**Your instructions**:
Restate word for word the lines in the listing below, starting at the line containing "Motion along the" and ending at the line containing "[Qred (coord state", both included; leave out the rest.

**Material to process**:
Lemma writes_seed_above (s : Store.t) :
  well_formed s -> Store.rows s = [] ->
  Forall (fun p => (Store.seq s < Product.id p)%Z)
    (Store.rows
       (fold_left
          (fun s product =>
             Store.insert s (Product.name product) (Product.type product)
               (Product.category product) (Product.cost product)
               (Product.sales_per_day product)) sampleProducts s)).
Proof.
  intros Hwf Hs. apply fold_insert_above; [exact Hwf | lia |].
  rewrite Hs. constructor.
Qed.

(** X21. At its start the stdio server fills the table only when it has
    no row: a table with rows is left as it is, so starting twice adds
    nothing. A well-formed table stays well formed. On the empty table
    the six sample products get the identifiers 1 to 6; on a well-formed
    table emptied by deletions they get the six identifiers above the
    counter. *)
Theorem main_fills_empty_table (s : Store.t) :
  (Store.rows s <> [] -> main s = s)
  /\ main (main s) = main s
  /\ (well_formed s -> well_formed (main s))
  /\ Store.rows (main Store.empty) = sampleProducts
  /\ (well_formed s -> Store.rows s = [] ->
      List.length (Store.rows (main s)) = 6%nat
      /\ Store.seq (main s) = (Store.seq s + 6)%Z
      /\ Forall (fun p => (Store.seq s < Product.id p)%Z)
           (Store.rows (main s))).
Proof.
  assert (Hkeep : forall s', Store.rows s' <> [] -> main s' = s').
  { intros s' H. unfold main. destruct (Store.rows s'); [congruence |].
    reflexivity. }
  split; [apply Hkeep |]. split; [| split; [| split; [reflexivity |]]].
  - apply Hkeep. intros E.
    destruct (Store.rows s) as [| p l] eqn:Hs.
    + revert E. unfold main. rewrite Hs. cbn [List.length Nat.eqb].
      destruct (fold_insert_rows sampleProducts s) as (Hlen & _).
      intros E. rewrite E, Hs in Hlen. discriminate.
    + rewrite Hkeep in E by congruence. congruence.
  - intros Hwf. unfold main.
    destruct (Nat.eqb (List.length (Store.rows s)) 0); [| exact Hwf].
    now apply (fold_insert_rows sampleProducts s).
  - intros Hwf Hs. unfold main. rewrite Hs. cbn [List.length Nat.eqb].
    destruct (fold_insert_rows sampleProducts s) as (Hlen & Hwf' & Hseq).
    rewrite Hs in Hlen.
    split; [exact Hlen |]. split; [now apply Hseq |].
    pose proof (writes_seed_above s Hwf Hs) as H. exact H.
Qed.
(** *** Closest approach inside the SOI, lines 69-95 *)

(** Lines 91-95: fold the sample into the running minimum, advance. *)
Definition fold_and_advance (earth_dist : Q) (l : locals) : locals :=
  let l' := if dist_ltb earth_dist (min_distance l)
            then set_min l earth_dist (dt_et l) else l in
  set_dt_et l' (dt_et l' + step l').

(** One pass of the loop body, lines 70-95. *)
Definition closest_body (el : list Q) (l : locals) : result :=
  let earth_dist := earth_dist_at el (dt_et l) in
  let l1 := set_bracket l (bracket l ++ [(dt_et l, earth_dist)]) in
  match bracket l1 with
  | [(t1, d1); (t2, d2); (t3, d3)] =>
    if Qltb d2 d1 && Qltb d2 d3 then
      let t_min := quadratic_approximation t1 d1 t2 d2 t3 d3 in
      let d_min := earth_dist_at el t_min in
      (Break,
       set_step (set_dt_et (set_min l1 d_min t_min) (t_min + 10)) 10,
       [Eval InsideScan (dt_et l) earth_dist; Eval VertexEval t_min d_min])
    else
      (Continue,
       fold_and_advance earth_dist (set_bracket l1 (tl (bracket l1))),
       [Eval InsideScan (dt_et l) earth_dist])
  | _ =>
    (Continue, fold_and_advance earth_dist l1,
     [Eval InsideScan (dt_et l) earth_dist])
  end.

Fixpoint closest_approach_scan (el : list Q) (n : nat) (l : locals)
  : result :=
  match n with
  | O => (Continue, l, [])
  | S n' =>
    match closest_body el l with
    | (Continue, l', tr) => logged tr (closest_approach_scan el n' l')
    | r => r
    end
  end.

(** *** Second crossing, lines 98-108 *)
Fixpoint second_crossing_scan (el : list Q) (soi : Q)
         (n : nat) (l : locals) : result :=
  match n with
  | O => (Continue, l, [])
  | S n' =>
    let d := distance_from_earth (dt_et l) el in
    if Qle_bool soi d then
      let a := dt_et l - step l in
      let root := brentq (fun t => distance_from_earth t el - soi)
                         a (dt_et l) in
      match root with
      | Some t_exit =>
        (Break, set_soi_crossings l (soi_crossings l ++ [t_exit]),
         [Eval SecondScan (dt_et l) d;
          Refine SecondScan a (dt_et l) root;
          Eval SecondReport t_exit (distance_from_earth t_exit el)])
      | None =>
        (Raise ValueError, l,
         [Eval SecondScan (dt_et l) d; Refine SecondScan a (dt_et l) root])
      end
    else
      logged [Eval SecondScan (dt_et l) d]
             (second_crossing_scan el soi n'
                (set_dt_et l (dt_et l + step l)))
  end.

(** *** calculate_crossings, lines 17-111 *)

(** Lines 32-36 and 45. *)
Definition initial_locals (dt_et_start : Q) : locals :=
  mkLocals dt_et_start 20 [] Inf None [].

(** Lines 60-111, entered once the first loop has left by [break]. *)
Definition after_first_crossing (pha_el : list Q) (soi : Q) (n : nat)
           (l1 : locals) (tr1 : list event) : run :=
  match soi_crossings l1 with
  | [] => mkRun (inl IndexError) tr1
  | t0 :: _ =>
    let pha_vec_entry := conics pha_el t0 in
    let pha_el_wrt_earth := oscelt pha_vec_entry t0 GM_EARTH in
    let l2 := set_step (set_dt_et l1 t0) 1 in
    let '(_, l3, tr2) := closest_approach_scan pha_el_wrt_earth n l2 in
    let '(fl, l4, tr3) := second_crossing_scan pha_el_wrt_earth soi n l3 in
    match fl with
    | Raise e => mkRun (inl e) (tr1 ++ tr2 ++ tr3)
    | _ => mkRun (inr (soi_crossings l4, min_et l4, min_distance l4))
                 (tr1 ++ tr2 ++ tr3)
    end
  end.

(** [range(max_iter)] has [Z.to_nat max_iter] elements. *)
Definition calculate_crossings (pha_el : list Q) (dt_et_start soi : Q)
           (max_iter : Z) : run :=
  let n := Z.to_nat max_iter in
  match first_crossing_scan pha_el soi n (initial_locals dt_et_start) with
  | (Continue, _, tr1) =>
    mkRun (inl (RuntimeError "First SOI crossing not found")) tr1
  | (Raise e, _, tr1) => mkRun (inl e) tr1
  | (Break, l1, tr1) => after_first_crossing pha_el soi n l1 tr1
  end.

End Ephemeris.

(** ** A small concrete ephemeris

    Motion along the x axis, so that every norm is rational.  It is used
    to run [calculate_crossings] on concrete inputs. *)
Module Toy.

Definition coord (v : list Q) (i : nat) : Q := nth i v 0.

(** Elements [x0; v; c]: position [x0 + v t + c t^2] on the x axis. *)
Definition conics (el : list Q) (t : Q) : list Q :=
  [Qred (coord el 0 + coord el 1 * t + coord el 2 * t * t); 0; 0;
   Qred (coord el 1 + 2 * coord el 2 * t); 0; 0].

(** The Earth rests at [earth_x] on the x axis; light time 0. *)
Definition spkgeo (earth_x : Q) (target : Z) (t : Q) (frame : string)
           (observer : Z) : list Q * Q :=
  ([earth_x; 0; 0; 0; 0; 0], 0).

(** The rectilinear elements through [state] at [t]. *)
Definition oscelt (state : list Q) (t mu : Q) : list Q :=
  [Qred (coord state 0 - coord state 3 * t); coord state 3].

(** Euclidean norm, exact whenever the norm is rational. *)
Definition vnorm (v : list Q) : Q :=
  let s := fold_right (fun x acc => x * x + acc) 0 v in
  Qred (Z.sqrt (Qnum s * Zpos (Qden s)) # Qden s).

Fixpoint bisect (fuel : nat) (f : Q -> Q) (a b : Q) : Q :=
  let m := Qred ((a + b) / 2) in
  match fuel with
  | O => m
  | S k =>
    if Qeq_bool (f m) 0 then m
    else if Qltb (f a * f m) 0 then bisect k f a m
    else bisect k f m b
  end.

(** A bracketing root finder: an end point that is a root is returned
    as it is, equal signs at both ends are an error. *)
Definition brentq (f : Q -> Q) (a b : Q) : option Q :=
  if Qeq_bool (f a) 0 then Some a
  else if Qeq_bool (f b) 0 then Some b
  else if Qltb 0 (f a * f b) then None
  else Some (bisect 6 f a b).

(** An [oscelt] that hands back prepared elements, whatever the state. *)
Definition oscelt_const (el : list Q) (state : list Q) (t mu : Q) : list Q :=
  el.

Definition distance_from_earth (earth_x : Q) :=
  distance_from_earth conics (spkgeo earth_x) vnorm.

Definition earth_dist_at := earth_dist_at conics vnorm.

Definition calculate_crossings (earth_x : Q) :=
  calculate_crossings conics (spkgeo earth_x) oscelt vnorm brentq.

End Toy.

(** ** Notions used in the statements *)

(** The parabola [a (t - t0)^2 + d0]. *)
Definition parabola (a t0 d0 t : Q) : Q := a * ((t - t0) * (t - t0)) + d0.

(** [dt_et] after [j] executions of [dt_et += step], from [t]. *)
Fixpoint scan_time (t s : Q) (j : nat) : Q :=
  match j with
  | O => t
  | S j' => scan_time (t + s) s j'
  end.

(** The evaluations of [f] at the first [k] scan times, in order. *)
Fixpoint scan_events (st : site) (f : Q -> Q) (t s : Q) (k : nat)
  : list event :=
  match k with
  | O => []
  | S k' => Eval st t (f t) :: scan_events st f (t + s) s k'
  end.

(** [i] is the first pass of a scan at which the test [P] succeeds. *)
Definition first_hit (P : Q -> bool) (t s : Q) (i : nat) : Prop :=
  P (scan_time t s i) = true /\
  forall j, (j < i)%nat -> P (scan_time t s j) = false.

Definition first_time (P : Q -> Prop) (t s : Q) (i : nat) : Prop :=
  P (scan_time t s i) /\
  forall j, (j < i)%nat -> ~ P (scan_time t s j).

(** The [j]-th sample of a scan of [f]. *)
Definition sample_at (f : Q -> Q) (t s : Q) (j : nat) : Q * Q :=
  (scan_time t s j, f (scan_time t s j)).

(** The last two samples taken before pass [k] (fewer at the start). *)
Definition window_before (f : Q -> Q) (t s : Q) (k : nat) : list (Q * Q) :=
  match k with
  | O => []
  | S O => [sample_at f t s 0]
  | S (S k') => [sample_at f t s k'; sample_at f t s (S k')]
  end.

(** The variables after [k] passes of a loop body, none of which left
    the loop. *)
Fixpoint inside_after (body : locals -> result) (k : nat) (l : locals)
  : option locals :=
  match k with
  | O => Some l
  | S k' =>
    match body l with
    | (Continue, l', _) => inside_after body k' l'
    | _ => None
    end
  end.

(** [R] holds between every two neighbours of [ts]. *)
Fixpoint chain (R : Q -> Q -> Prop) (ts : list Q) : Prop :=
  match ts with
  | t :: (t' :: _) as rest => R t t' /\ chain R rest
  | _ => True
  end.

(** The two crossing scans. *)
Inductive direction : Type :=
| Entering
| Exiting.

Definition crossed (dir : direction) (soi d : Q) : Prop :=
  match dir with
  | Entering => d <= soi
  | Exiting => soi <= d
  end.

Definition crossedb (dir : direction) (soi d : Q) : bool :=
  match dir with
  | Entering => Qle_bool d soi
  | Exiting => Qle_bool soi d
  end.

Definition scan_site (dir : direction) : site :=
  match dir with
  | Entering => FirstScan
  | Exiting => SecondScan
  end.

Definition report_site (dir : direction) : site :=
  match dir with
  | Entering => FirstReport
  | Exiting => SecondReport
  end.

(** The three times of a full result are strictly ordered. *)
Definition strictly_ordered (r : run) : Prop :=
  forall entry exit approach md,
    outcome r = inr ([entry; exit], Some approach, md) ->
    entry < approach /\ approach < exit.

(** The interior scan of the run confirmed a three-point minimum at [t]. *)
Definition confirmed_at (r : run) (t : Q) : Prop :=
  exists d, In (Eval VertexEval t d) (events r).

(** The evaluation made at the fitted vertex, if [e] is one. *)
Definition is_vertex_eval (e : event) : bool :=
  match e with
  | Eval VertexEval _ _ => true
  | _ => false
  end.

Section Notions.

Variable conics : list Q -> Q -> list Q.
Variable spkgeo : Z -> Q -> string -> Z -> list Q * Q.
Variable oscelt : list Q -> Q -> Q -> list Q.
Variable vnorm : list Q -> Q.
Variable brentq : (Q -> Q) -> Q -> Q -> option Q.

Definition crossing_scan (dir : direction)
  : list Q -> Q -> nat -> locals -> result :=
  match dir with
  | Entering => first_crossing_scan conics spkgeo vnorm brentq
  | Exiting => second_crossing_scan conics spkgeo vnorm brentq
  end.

**Worked solution**:
    Motion along the x axis, so that every norm is rational.  It is used
    to run [calculate_crossings] on concrete inputs. *)
Module Toy.

Definition coord (v : list Q) (i : nat) : Q := nth i v 0.

(** Elements [x0; v; c]: position [x0 + v t + c t^2] on the x axis. *)
Definition conics (el : list Q) (t : Q) : list Q :=
  [Qred (coord el 0 + coord el 1 * t + coord el 2 * t * t); 0; 0;
   Qred (coord el 1 + 2 * coord el 2 * t); 0; 0].

(** The Earth rests at [earth_x] on the x axis; light time 0. *)
Definition spkgeo (earth_x : Q) (target : Z) (t : Q) (frame : string)
           (observer : Z) : list Q * Q :=
  ([earth_x; 0; 0; 0; 0; 0], 0).

(** The rectilinear elements through [state] at [t]. *)
Definition oscelt (state : list Q) (t mu : Q) : list Q :=
  [Qred (coord state 0 - coord state 3 * t); coord state 3].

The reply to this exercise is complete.